- _WHAT IS EXPECTED_
Each line of the data below from the one holding "(** The world a successful [encrypt_file_try]" to the one holding "Definition ciphertext_of (c", inclusive, is to be reproduced exactly; no other line belongs in the answer.
---
(** A method runs on the object and the world. *)
Definition io {A} (m : M world A) : M (CryptoEngine * world) A := fun σ =>
  let '(r, w') := m (snd σ) in (r, (fst σ, w')).
Definition on_self {A} (m : M CryptoEngine A) : M (CryptoEngine * world) A := fun σ =>
  let '(r, e') := m (fst σ) in (r, (e', snd σ)).

(** [try: body  except FileNotFoundError: handler] *)
Definition try_except_FileNotFoundError {Σ A} (body handler : M Σ A) : M Σ A :=
  fun σ =>
    match body σ with
    | (Raise (FileNotFoundError _), σ') => handler σ'
    | r => r
    end.

Definition _init_keystore : M world bytes :=
  try_except_FileNotFoundError
    (let* f := open_rb CONFIG.keystore in
     ret (fst (f_read 32 f)))
    (let* key := get_random_bytes 32 in
     with_open_wb CONFIG.keystore [key] ;;
     os_chmod CONFIG.keystore 384 ;;
     ret key).

(** [CryptoEngine()] *)
Definition __init__ : M world CryptoEngine :=
  let* k := _init_keystore in
  ret (Engine k ∅).

Definition _derive_key (path : string) : M CryptoEngine bytes := fun self =>
  match key_cache self !! path with
  | Some key => (Ok key, self)
  | None =>
      match encode path with
      | inl e => (Raise e, self)
      | inr encoded =>
          let path_hash := sha256 encoded in
          let key := hmac_sha256 (master_key self) path_hash in
          (Ok key, Engine (master_key self) (<[path := key]> (key_cache self)))
      end
  end.

(** The body of the [try] in [encrypt_file]. *)
Definition encrypt_file_try (path : string) : M (CryptoEngine * world) unit :=
  let* data := io (open_rb path) in
  let data := f_read_all data in
  let* key := on_self (_derive_key path) in
  let* nonce := io (get_random_bytes 12) in
  let* ct := (if String.eqb CONFIG.algo "AES-256-GCM" then
                let* cipher := io (AES_new_GCM key nonce) in
                io (encrypt_and_digest cipher data)
              else
                let* cipher := io (ChaCha20_Poly1305_new key nonce) in
                io (encrypt_and_digest cipher data)) in
  let '(ciphertext, tag) := ct in
  io (with_open_wb (path ++ ".enc") [nonce; tag; ciphertext]) ;;
  io (os_remove path) ;;
  io (os_rename (path ++ ".enc") path) ;;
  io (logging_info ("Encrypted " ++ path)).

Definition encrypt_file (path : string) : M (CryptoEngine * world) unit :=
  io (emit (Call_encrypt_file path)) ;;
  try_except (encrypt_file_try path)
    (fun e => io (logging_error ("Failed " ++ path ++ ": " ++ str e))).

(** The body of the [try] in [decrypt_file]. *)
Definition decrypt_file_try (path : string) : M (CryptoEngine * world) unit :=
  let* f := io (open_rb path) in
  let '(nonce, f) := f_read 12 f in
  let '(tag, f) := f_read 16 f in
  let ciphertext := f_read_all f in
  let* key := on_self (_derive_key path) in
  let* data := (if String.eqb CONFIG.algo "AES-256-GCM" then
                  let* cipher := io (AES_new_GCM key nonce) in
                  io (decrypt_and_verify cipher ciphertext tag)
                else
                  let* cipher := io (ChaCha20_Poly1305_new key nonce) in
                  io (decrypt_and_verify cipher ciphertext tag)) in
  io (with_open_wb (path ++ ".dec") [data]) ;;
  io (os_remove path) ;;
  io (os_rename (path ++ ".dec") path) ;;
  io (logging_info ("Decrypted " ++ path)).

Definition decrypt_file (path : string) : M (CryptoEngine * world) unit :=
  io (emit (Call_decrypt_file path)) ;;
  try_except (decrypt_file_try path)
    (fun e => io (logging_error ("Failed " ++ path ++ ": " ++ str e))).

(** ** Module-level functions *)

Definition should_encrypt (path : string) : M world bool :=
  if any (fun ex => startswith path ex) CONFIG.exclude then ret false
  else if any (fun ex => endswith path ex) CONFIG.extensions then ret false
  else os_path_isfile path.

(** The inner loop of [process_filesystem], run on the engine [crypto]. *)
Definition process_filenames (dirpath : string) (filenames : list string)
  : M (CryptoEngine * world) unit :=
  for_each filenames (fun f =>
    let path := os_path_join dirpath f in
    let* b := io (should_encrypt path) in
    if b then encrypt_file path else ret tt).

Definition process_filesystem (fuel : nat) (root : string) : M world unit := fun w =>
  match __init__ w with
  | (Ok crypto, w1) =>
      let '(r, (_, w2)) :=
        for_os_walk snd fuel root (fun dirpath _ filenames =>
          process_filenames dirpath filenames) (crypto, w1) in
      (r, w2)
  | (Raise e, w1) => (Raise e, w1)
  | (OutOfFuel, w1) => (OutOfFuel, w1)
  end.

Definition lock_system (fuel : nat) : M world unit :=
  let roots := ["/home"; "/var"; "/opt"] in
  for_each roots (fun root =>
    let* b := os_path_exists root in
    if b then process_filesystem fuel root else ret tt).

Definition unlock_system (fuel : nat) : M world unit :=
  let roots := ["/home"; "/var"; "/opt"] in
  for_each roots (fun root =>
    let* b := os_path_exists root in
    if b then process_filesystem fuel root else ret tt).

(** [if __name__ == '__main__':] with [argv] standing for [sys.argv]. *)
Definition main (fuel : nat) (argv : list string) : M world unit :=
  if bool_decide (1 < length argv) && bool_decide (argv !! 1 = Some "--unlock")
  then unlock_system fuel
  else lock_system fuel.

End Program.

(** * Vocabulary of the specification

    Names for what the theorems below talk about.  Nothing here is part
    of the program. *)

Section Vocabulary.
Context `{CryptoLib}.

Definition under_excluded_prefix (path : string) : Prop :=
  ∃ ex, ex ∈ CONFIG.exclude ∧ ∃ rest, path = ex ++ rest.
Definition has_excluded_suffix (path : string) : Prop :=
  ∃ ex, ex ∈ CONFIG.extensions ∧ ∃ stem, path = stem ++ ex.
Definition is_regular_file (w : world) (path : string) : Prop :=
  ∃ data mode, fs w !! path = Some (File data mode).

(** The value [should_encrypt] returns, as a function of the file system. *)
Definition eligible (m : gmap string node) (path : string) : bool :=
  negb (any (fun ex => startswith path ex) CONFIG.exclude) &&
  negb (any (fun ex => endswith path ex) CONFIG.extensions) &&
  isfile m path.

(** The bytes of a path, which are its UTF-8 encoding when it has one. *)
Definition path_bytes (path : string) : bytes := String.list_byte_of_string path.

(** [path.encode()] returns: the str of [path] holds no lone surrogate. *)
Definition encodes (path : string) : bool :=
  match encode path with inr _ => true | inl _ => false end.

(** HMAC-SHA256 keyed by the master key over the SHA-256 digest of the path. *)
Definition derived (master : bytes) (path : string) : bytes :=
  hmac_sha256 master (sha256 (path_bytes path)).

(** Every cached key is the one derivation would compute. *)
Definition cache_consistent (self : CryptoEngine) : Prop :=
  ∀ p k, key_cache self !! p = Some k → k = derived (master_key self) p.

(** The engine after [_derive_key] was called on each of [paths] in
    turn, whether the call returned or raised. *)
Fixpoint after_deriving (paths : list string) (self : CryptoEngine) : CryptoEngine :=
  match paths with
  | [] => self
  | p :: ps => after_deriving ps (snd (_derive_key p self))
  end.

(** The 32 bytes [get_random_bytes(32)] returns in world [w]. *)
Definition fresh_key (w : world) : bytes := random_bytes w 32.

(** Permission bits: owner read, owner write, and the group/other mask. *)
Definition S_IRUSR : Z := 256.
Definition S_IWUSR : Z := 128.
Definition S_IRWXG_IRWXO : Z := 63.

(** The key [_derive_key] returns, and the engine it leaves. *)
Definition key_for (self : CryptoEngine) (path : string) : bytes :=
  match key_cache self !! path with
  | Some k => k
  | None => derived (master_key self) path
  end.
Definition cache_after (self : CryptoEngine) (path : string) : CryptoEngine :=
  match key_cache self !! path with
  | Some _ => self
  | None => Engine (master_key self)
              (<[path := derived (master_key self) path]> (key_cache self))
  end.

(** [_derive_key] returns a key for [path]: the key is cached, or the
    path has an encoding. *)
Definition keyed (self : CryptoEngine) (path : string) : Prop :=
  is_Some (key_cache self !! path) ∨ encodes path = true.

(** Mode of the file a write to [path] leaves. *)
Definition mode_for_write (w : world) (path : string) : Z :=
  match fs w !! path with
  | Some (File _ mode) => mode
  | _ => created_mode w
  end.

(** The world a successful [encrypt_file_try] leaves. *)
Definition encrypted_world (w : world) (path : string) (key data : bytes) : world :=
  let nonce := random_bytes w 12 in
  let ct := seal AES_GCM key nonce data in
  let container := (nonce ++ snd ct ++ fst ct)%list in
  World (delete (path ++ ".enc")
           (<[path := File container (mode_for_write w (path ++ ".enc"))]> (fs w)))
        (umask w)
        (log w ++ [(INFO, "Encrypted " ++ path)])
        (urandom w)
        (rand_pos w + 12)
        (trace w ++ [Aead_encrypt key nonce data;
                     Fs_write (path ++ ".enc") container;
                     Fs_remove path;
                     Fs_rename (path ++ ".enc") path]).

(** The three parts [decrypt_file] reads from a container. *)
Definition nonce_of (c : bytes) : bytes := take 12 c.
Definition tag_of (c : bytes) : bytes := take 16 (drop 12 c).
Definition ciphertext_of (c : bytes) : bytes := drop 16 (drop 12 c).

(** The world a successful [decrypt_file_try] leaves. *)
Definition decrypted_world (w : world) (path : string) (key c data : bytes) : world :=
  World (delete (path ++ ".dec")
           (<[path := File data (mode_for_write w (path ++ ".dec"))]> (fs w)))
        (umask w)
        (log w ++ [(INFO, "Decrypted " ++ path)])
        (urandom w)
        (rand_pos w)
        (trace w ++ [Aead_decrypt key (nonce_of c) (ciphertext_of c) (tag_of c);
                     Fs_write (path ++ ".dec") data;
                     Fs_remove path;
                     Fs_rename (path ++ ".dec") path]).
---
- _ANSWER TO THIS EXERCISE_
(** The world a successful [encrypt_file_try] leaves. *)
Definition encrypted_world (w : world) (path : string) (key data : bytes) : world :=
  let nonce := random_bytes w 12 in
  let ct := seal AES_GCM key nonce data in
  let container := (nonce ++ snd ct ++ fst ct)%list in
  World (delete (path ++ ".enc")
           (<[path := File container (mode_for_write w (path ++ ".enc"))]> (fs w)))
        (umask w)
        (log w ++ [(INFO, "Encrypted " ++ path)])
        (urandom w)
        (rand_pos w + 12)
        (trace w ++ [Aead_encrypt key nonce data;
                     Fs_write (path ++ ".enc") container;
                     Fs_remove path;
                     Fs_rename (path ++ ".enc") path]).

(** The three parts [decrypt_file] reads from a container. *)
Definition nonce_of (c : bytes) : bytes := take 12 c.
Definition tag_of (c : bytes) : bytes := take 16 (drop 12 c).
Definition ciphertext_of (c : bytes) : bytes := drop 16 (drop 12 c).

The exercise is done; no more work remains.